§ Instructions for the task
When the string "inside" is part of a line below, that line should be copied.

== Segment start ==

(** C7 as it is stated fails on values of white space only. *)
Lemma describe_component_blank :
  strip " " = "" /\ describe_component " " = "(len=1)"
  /\ describe_component " ^ " = "(2/2 components)"
  /\ describe_component " ~ " = "(2 repeats)".
Proof. vm_compute. repeat split; reflexivity. Qed.

(** ** The Structure view does not depend on field content *)

Section Redaction.

Lemma redact_char_space (c : ascii) : is_space (redact_char c) = is_space c.
Proof. destruct c as [[] [] [] [] [] [] [] []]; reflexivity. Qed.

Lemma redact_char_pipe (c : ascii) :
  Ascii.eqb (redact_char c) "|" = Ascii.eqb c "|".
Proof. destruct c as [[] [] [] [] [] [] [] []]; reflexivity. Qed.

Lemma redact_char_caret (c : ascii) :
  Ascii.eqb (redact_char c) "^" = Ascii.eqb c "^".
Proof. destruct c as [[] [] [] [] [] [] [] []]; reflexivity. Qed.

Lemma redact_char_tilde (c : ascii) :
  Ascii.eqb (redact_char c) "~" = Ascii.eqb c "~".
Proof. destruct c as [[] [] [] [] [] [] [] []]; reflexivity. Qed.

(** A character map that sends the separator, and nothing else, to the
    separator commutes with splitting and keeps the counts. *)
Section MapKeepsSeparator.

Variable f : ascii -> ascii.
Variable sep : ascii.
Hypothesis f_sep : forall c, Ascii.eqb (f c) sep = Ascii.eqb c sep.

Lemma split_smap (s : string) :
  split sep (smap f s) = map (smap f) (split sep s).
Proof.
  induction s as [|c r IH]; [reflexivity|].
  cbn [smap split]. rewrite f_sep, IH.
  destruct (Ascii.eqb c sep); [reflexivity|].
  destruct (split_cons sep r) as (p & ps & ->). reflexivity.
Qed.

Lemma count_char_smap (s : string) :
  count_char sep (smap f s) = count_char sep s.
Proof.
  induction s as [|c r IH]; [reflexivity|].
  cbn [smap count_char]. now rewrite f_sep, IH.
Qed.

Lemma count_runs_smap (s : string) (inside : bool) :
  count_runs sep inside (smap f s) = count_runs sep inside s.
Proof.
  revert inside. induction s as [|c r IH]; intros inside; [reflexivity|].
  cbn [smap count_runs]. now rewrite f_sep, !IH.
Qed.

End MapKeepsSeparator.

Lemma split_redact_line (line : string) :
  split "|" (redact_line line)
  = seg_id line :: map (smap redact_char) (tl (split "|" line)).
Proof.
  unfold seg_id. induction line as [|c r IH]; [reflexivity|].
  cbn [redact_line split]. destruct (Ascii.eqb c "|") eqn:E.
  - cbn [split]. rewrite E. cbn [hd tl].
    now rewrite (split_smap redact_char "|" redact_char_pipe).
  - cbn [split]. rewrite E, IH.
    destruct (split_cons "|" r) as (p & ps & ->). reflexivity.
Qed.

Lemma truthy_rstrip (s : string) : truthy (rstrip s) = has_nonspace s.
Proof.
  induction s as [|c r IH]; [reflexivity|]. cbn [rstrip has_nonspace].
  rewrite <- IH. destruct (rstrip r); [|now rewrite orb_true_r].
  destruct (is_space c); reflexivity.
Qed.

Lemma has_nonspace_lstrip (s : string) :
  has_nonspace (lstrip s) = has_nonspace s.
Proof.
  induction s as [|c r IH]; [reflexivity|]. cbn [lstrip has_nonspace].
  destruct (is_space c) eqn:E; [exact IH|].
  cbn [has_nonspace]. now rewrite E.
Qed.

Lemma truthy_strip (s : string) : truthy (strip s) = has_nonspace s.
Proof. unfold strip. now rewrite truthy_rstrip, has_nonspace_lstrip. Qed.

Lemma has_nonspace_redact (s : string) :
  has_nonspace (smap redact_char s) = has_nonspace s.
Proof.
  induction s as [|c r IH]; [reflexivity|]. cbn [smap has_nonspace].
  now rewrite redact_char_space, IH.
Qed.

== Segment end ==

§ Solution below
Lemma count_runs_smap (s : string) (inside : bool) :
  count_runs sep inside (smap f s) = count_runs sep inside s.
  revert inside. induction s as [|c r IH]; intros inside; [reflexivity|].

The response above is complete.